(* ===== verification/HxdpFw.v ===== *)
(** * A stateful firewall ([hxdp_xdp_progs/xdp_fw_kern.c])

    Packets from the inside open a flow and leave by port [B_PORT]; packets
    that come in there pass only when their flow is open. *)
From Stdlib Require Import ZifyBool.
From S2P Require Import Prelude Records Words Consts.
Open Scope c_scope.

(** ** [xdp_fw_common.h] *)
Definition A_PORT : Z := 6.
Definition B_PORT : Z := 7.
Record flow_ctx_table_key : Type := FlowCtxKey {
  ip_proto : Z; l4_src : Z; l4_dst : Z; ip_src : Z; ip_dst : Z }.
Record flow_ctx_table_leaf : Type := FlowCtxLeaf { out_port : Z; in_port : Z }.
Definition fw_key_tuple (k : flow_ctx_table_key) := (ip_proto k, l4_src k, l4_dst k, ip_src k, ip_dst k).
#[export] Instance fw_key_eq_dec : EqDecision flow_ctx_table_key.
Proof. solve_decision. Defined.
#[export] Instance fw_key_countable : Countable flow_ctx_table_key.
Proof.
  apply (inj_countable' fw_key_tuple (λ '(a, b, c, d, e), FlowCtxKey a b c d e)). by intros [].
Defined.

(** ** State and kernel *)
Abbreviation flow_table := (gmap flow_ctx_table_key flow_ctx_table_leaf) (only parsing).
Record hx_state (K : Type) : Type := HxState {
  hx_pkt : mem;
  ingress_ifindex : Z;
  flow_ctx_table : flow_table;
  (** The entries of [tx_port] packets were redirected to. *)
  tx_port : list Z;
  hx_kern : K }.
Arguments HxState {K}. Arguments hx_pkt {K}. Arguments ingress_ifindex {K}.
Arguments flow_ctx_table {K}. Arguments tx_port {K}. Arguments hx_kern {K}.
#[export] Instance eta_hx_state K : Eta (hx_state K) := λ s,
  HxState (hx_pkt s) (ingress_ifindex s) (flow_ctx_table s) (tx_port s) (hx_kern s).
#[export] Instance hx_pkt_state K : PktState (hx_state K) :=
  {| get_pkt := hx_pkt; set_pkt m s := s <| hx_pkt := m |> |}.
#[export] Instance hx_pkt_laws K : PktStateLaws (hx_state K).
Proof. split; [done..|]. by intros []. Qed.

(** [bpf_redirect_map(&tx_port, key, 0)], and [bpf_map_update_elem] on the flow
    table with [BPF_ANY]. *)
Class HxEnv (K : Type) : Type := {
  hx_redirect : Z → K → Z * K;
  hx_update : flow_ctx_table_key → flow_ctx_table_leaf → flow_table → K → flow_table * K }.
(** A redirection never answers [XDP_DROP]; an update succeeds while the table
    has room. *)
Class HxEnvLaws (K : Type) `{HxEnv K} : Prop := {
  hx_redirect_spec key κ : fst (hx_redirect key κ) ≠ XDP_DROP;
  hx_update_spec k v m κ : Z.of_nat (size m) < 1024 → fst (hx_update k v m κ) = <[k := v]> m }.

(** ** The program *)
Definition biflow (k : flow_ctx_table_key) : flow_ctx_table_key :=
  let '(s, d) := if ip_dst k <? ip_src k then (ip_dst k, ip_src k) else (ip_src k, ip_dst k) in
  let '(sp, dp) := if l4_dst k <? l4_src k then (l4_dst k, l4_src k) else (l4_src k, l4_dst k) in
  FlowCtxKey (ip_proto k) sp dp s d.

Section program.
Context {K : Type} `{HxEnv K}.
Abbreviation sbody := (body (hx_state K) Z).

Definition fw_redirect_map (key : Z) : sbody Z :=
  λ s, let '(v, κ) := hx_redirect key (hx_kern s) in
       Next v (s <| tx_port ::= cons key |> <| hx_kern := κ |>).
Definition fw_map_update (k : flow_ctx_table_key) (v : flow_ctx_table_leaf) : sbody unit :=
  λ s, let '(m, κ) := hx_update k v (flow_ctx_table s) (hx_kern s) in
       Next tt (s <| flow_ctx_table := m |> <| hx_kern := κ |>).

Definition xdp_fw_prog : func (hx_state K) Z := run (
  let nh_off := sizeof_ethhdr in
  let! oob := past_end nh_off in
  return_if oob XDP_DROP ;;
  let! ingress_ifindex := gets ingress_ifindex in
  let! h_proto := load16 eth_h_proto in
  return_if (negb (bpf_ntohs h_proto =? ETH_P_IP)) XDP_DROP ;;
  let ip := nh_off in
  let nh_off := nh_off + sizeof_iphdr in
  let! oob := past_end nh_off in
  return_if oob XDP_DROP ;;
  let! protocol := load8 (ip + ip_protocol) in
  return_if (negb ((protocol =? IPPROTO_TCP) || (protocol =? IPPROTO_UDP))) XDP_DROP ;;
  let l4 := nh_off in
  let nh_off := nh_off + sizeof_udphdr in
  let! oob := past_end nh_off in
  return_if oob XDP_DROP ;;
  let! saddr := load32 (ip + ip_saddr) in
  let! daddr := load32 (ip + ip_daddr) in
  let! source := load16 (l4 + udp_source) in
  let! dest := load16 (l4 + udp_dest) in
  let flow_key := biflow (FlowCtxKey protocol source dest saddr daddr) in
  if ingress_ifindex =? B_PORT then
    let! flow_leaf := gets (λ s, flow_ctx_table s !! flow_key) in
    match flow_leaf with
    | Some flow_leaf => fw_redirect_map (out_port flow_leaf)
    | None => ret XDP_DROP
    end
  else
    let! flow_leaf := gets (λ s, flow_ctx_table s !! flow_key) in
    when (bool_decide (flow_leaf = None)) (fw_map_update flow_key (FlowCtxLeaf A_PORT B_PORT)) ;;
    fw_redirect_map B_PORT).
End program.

» **Action item**
Set down, word for word, the line that contains "if ingress_ifindex =? B_PORT then" and all lines after it up to the end of the listing.

» **Written solution**
  if ingress_ifindex =? B_PORT then
    let! flow_leaf := gets (λ s, flow_ctx_table s !! flow_key) in
    match flow_leaf with
    | Some flow_leaf => fw_redirect_map (out_port flow_leaf)
    | None => ret XDP_DROP
    end
  else
    let! flow_leaf := gets (λ s, flow_ctx_table s !! flow_key) in
    when (bool_decide (flow_leaf = None)) (fw_map_update flow_key (FlowCtxLeaf A_PORT B_PORT)) ;;
    fw_redirect_map B_PORT).
End program.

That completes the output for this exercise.